今までのライオンさんは存在はしているけれど、近くにいても手の届かない遠い遠い存在。
そう芸能人のオーラ? って言うのをまとっていた。
それなのに今のライオンさんは、友達みたいな身近な存在になっている。
あ、そうか。
昨日もそうだったから、私はそんなに上がらずしゃべれたんだ。
「そうですね。こっちでも仲良くしてくれたら嬉しいです」
「もちろんだよ。でもこっちだとなかなか会えないと思うけれど、それでも宜しくね」
そうと分かれば調子に乗り暴走する私だったけれど、ライオンさんは嫌がることなく頷いてくれ申し訳なさそうに当たり前のことを告げた。
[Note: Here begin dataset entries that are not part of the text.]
Lemma register_body_passes checkout now u e db ev :
  event_findUnique e db = Some ev ->
  ev_status ev = "PUBLISHED" ->
  (forall d, ev_registrationDeadline ev = Some d -> now <= d) ->
  (forall r, eventRegistration_findByEventUser e u db = Some r -> reg_status r = CANCELLED) ->
  (forall w, waitlistEntry_findByEventUser e u db = Some w -> is_live w = false) ->
  register_body checkout now u e db = register_branch checkout now u e ev db.
Proof.
  intros Hev Hpub Hdl Hr Hw.
  unfold register_body. rewrite bind_query, Hev.
  unfold bind at 1. rewrite (validateEventRegistration_open _ _ _ Hpub Hdl).
  rewrite bind_query.
  replace (match eventRegistration_findByEventUser e u db with
           | Some r => if negb (RegistrationStatus_eqb (reg_status r) CANCELLED)
                       then throw AlreadyRegistered else ret tt
           | None => ret tt
           end) with (@ret unit tt).
  2:{ destruct (eventRegistration_findByEventUser e u db) as [r|]; [|reflexivity].
      now rewrite (Hr r eq_refl). }
  rewrite bind_ret, bind_query.
  replace (match waitlistEntry_findByEventUser e u db with
           | Some w => if is_live w then throw AlreadyWaitlisted else ret tt
           | None => ret tt
           end) with (@ret unit tt).
  2:{ destruct (waitlistEntry_findByEventUser e u db) as [w|]; [|reflexivity].
      now rewrite (Hw w eq_refl). }
  rewrite bind_ret. reflexivity.
Qed.

(** X9: The order of the guards of [register]: a missing event, then an event
    that is not published, then a deadline strictly in the past (the deadline
    instant itself is still open) and, for a subject who passes the check of
    the registrations, a live waitlist entry. Each rejection leaves the
    database as it was. *)
Theorem register_rejections checkout now u e db :
  (event_findUnique e db = None ->
   register checkout now u e db = (Throw EventNotFound, db)) /\
  (forall ev, event_findUnique e db = Some ev -> ev_status ev <> "PUBLISHED" ->
   register checkout now u e db = (Throw OfferingNotOpen, db)) /\
  (forall ev d, event_findUnique e db = Some ev -> ev_status ev = "PUBLISHED" ->
   ev_registrationDeadline ev = Some d -> d < now ->
   register checkout now u e db = (Throw DeadlinePassed, db)) /\
  (forall ev w, event_findUnique e db = Some ev -> ev_status ev = "PUBLISHED" ->
   (forall d, ev_registrationDeadline ev = Some d -> now <= d) ->
   (forall r, eventRegistration_findByEventUser e u db = Some r -> reg_status r = CANCELLED) ->
   waitlistEntry_findByEventUser e u db = Some w -> is_live w = true ->
   register checkout now u e db = (Throw AlreadyWaitlisted, db)).
Proof.
  repeat split.
  - intros Hev. unfold register, transaction, register_body. now rewrite bind_query, Hev.
  - intros ev Hev Hpub. unfold register, transaction, register_body.
    rewrite bind_query, Hev. unfold bind at 1, validateEventRegistration.
    destruct (String.eqb_spec (ev_status ev) "PUBLISHED"); [contradiction|reflexivity].
  - intros ev d Hev Hpub Hd Hlate. unfold register, transaction, register_body.
    rewrite bind_query, Hev. unfold bind at 1, validateEventRegistration.
    rewrite Hpub, Hd. simpl. destruct (Z.gtb_spec now d); [reflexivity|lia].
  - intros ev w Hev Hpub Hdl Hr Hw Hlive. unfold register, transaction, register_body.
    rewrite bind_query, Hev. unfold bind at 1.
    rewrite (validateEventRegistration_open _ _ _ Hpub Hdl). rewrite bind_query.
    replace (match eventRegistration_findByEventUser e u db with
             | Some r => if negb (RegistrationStatus_eqb (reg_status r) CANCELLED)
                         then throw AlreadyRegistered else ret tt
             | None => ret tt
             end) with (@ret unit tt).
    2:{ destruct (eventRegistration_findByEventUser e u db) as [r|]; [|reflexivity].
        now rewrite (Hr r eq_refl). }
    rewrite bind_ret, bind_query, Hw, Hlive. reflexivity.
Qed.

(** X10: Re-registration over a [CANCELLED] row, seat available: the insert is
    refused by the unique index, whatever the price of the event. *)
Lemma register_over_cancelled_row checkout now u e db ev r :
  event_findUnique e db = Some ev ->
  ev_status ev = "PUBLISHED" ->
  (forall d, ev_registrationDeadline ev = Some d -> now <= d) ->
  eventRegistration_findByEventUser e u db = Some r ->
  reg_status r = CANCELLED ->
  (forall w, waitlistEntry_findByEventUser e u db = Some w -> is_live w = false) ->
  ev_currentSeats ev < ev_maxSeats ev ->
  register checkout now u e db = (Throw PrismaUniqueConstraint, db).
Proof.
  intros Hev Hpub Hdl Hr Hc Hw Hfree.
  unfold register. apply transaction_rolls_back with (db' := db).
  rewrite (register_body_passes _ _ _ _ _ ev); try assumption.
  2:{ intros r' Hr'. congruence. }
  unfold register_branch.
  destruct (Z.geb_spec (ev_currentSeats ev) (ev_maxSeats ev)); [lia|].
  unfold register_seat_available, createConfirmedRegistration, createPendingRegistration.
  destruct (ev_isFree ev); unfold bind at 1, eventRegistration_create; now rewrite Hr.
Qed.

(** X11: A failing checkout undoes the registration it was created for. *)
Lemma register_checkout_failure checkout now u e db ev usr err :
  event_findUnique e db = Some ev ->
  ev_status ev = "PUBLISHED" ->
  (forall d, ev_registrationDeadline ev = Some d -> now <= d) ->
  eventRegistration_findByEventUser e u db = None ->
  (forall w, waitlistEntry_findByEventUser e u db = Some w -> is_live w = false) ->
  user_findUnique u db = Some usr ->
  ev_currentSeats ev < ev_maxSeats ev ->
  ev_isFree ev = false ->
  (forall p, checkout p = Throw err) ->
  register checkout now u e db = (Throw err, db) /\
  eventRegistration_findByEventUser e u (snd (register_body checkout now u e db)) <> None.
Proof.
  intros Hev Hpub Hdl Hr Hw Husr Hfree Hpaid Hdown.
  assert (Hbody : exists r,
            register_body checkout now u e db =
            (Throw err, set_event_registrations (fun l => (l ++ [r])%list) db) /\
            reg_eventId r = e /\ reg_userId r = u).
  { rewrite (register_body_passes _ _ _ _ _ ev); try assumption.
    2:{ intros r' Hr'. congruence. }
    unfold register_branch.
    destruct (Z.geb_spec (ev_currentSeats ev) (ev_maxSeats ev)); [lia|].
    unfold register_seat_available. rewrite Hpaid.
    unfold createPendingRegistration, bind at 1, eventRegistration_create.
    rewrite Hr, Hev, Husr. unfold bind at 1. simpl update_event_seat_count.
    unfold ret at 1 2. unfold bind at 1, user_email_of. rewrite bind_query.
    change (user_findUnique u (set_event_registrations ?f db)) with (user_findUnique u db).
    rewrite Husr. unfold ret at 1. rewrite Hdown.
    eexists. split; [reflexivity|]. split; reflexivity. }
  destruct Hbody as (r & Hbody & He & Hu).
  split.
  - unfold register. now apply transaction_rolls_back with (db' := set_event_registrations (fun l => (l ++ [r])%list) db).
  - rewrite Hbody. simpl. unfold eventRegistration_findByEventUser. simpl.
    rewrite find_app_None by exact Hr.
    simpl. rewrite He, Hu, !Nat.eqb_refl. discriminate.
Qed.

(** A row appended under a fresh key is the row its key selects. *)
Lemma find_snoc_fresh {A} (key : A -> Id) (l : list A) (x : A) :
  ~ In (key x) (map key l) ->
  find (fun y => Nat.eqb (key y) (key x)) (l ++ [x]) = Some x.
Proof.
  intros Hx. rewrite find_app_None.
  - simpl. now rewrite Nat.eqb_refl.
  - destruct (find _ l) as [y|] eqn:E; [|reflexivity].
    apply find_some in E. destruct E as [Hin Hy]. apply Nat.eqb_eq in Hy.
    exfalso. apply Hx. rewrite <- Hy. now apply in_map.
Qed.

(** The paid branch of [register], for a checkout that succeeds. *)
Lemma register_paid_eq checkout now u e db ev usr url :
  event_findUnique e db = Some ev ->
  ev_status ev = "PUBLISHED" ->
  (forall d, ev_registrationDeadline ev = Some d -> now <= d) ->
  eventRegistration_findByEventUser e u db = None ->
  (forall w, waitlistEntry_findByEventUser e u db = Some w -> is_live w = false) ->
  user_findUnique u db = Some usr ->
  ev_currentSeats ev < ev_maxSeats ev ->
  ev_isFree ev = false ->
  checkout (mkCheckoutParams u (user_email usr) e
              (fresh_id (map reg_id (event_registrations db)))
              (ev_title ev) (ev_price ev) (ev_stripePriceId ev)) = Ok url ->
  let r := mkRegistration (fresh_id (map reg_id (event_registrations db))) e u PENDING
                          (Some PAY_PENDING) None now None None None in
  register checkout now u e db
  = (Ok (mkRegistrationResult RT_checkout (Some r) (Some url) None),
     set_event_registrations (fun l => (l ++ [r])%list) db).
Proof.
  intros Hev Hpub Hdl Hr Hw Husr Hfree Hpaid Hurl.
  unfold register, transaction.
  rewrite (register_body_passes _ _ _ _ _ ev); try assumption.
  2:{ intros r' Hr'. congruence. }
  unfold register_branch.
  destruct (Z.geb_spec (ev_currentSeats ev) (ev_maxSeats ev)); [lia|].
  unfold register_seat_available. rewrite Hpaid.
  unfold createPendingRegistration, bind at 1, eventRegistration_create.
  rewrite Hr, Hev, Husr. unfold bind at 1. simpl update_event_seat_count.
  unfold ret at 1 2. unfold bind at 1, user_email_of. rewrite bind_query.
  change (user_findUnique u (set_event_registrations ?f db)) with (user_findUnique u db).
  rewrite Husr. unfold ret at 1. cbv beta iota. cbn [reg_id]. rewrite Hurl.
  reflexivity.
Qed.

(** X6: A paid event with a seat left: the subject gets a [PENDING] registration
    and the checkout URL made for that registration; no seat is counted. *)
Theorem register_paid_checkout checkout now u e db ev usr url :
  event_findUnique e db = Some ev ->
  ev_status ev = "PUBLISHED" ->
  (forall d, ev_registrationDeadline ev = Some d -> now <= d) ->
  eventRegistration_findByEventUser e u db = None ->
  (forall w, waitlistEntry_findByEventUser e u db = Some w -> is_live w = false) ->
  user_findUnique u db = Some usr ->
  ev_currentSeats ev < ev_maxSeats ev ->
  ev_isFree ev = false ->
  checkout (mkCheckoutParams u (user_email usr) e
              (fresh_id (map reg_id (event_registrations db)))
              (ev_title ev) (ev_price ev) (ev_stripePriceId ev)) = Ok url ->
  exists r,
    register checkout now u e db
      = (Ok (mkRegistrationResult RT_checkout (Some r) (Some url) None),
         set_event_registrations (fun l => (l ++ [r])%list) db) /\
    r = mkRegistration (fresh_id (map reg_id (event_registrations db))) e u PENDING
                       (Some PAY_PENDING) None now None None None.
Proof.
  intros Hev Hpub Hdl Hr Hw Husr Hfree Hpaid Hurl.
  eexists. split; [|reflexivity].
  now apply (register_paid_eq checkout now u e db ev usr url).
Qed.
そんな事は最初から分かっていたから、仲良くしてくれるだけでもありがたい。
「ライオンさん、うさとも仲良くしてね。お歌を教えて欲しい」
「喜んで。一緒に歌おうね」
「うん!!」
さっきは言えなかったうさちゃんのお願いは無事に聞き入れられ、その後は童謡のカラオケが続きほんわかムードで幕を閉じたんだけど……。
途中うさちゃんが『ミラクルアニマル』のマイケルくんのキャラソンをライオンさんにリクエストして、鼻血が出そうになり失神仕掛けたのはここだけの話。
ミラクルアニマル
ドジなペンギンの女の子としっかり者のうさぎの男の子が変身して、悪の組織にゃんだ-から世界を守る児童向けアニメ 幼稚園児から小学校低学年を中心に大人気。
ライオンさんはうさぎの男の子の声の他、多くの人気声優が出てるため、大きな友達にも人気が高い。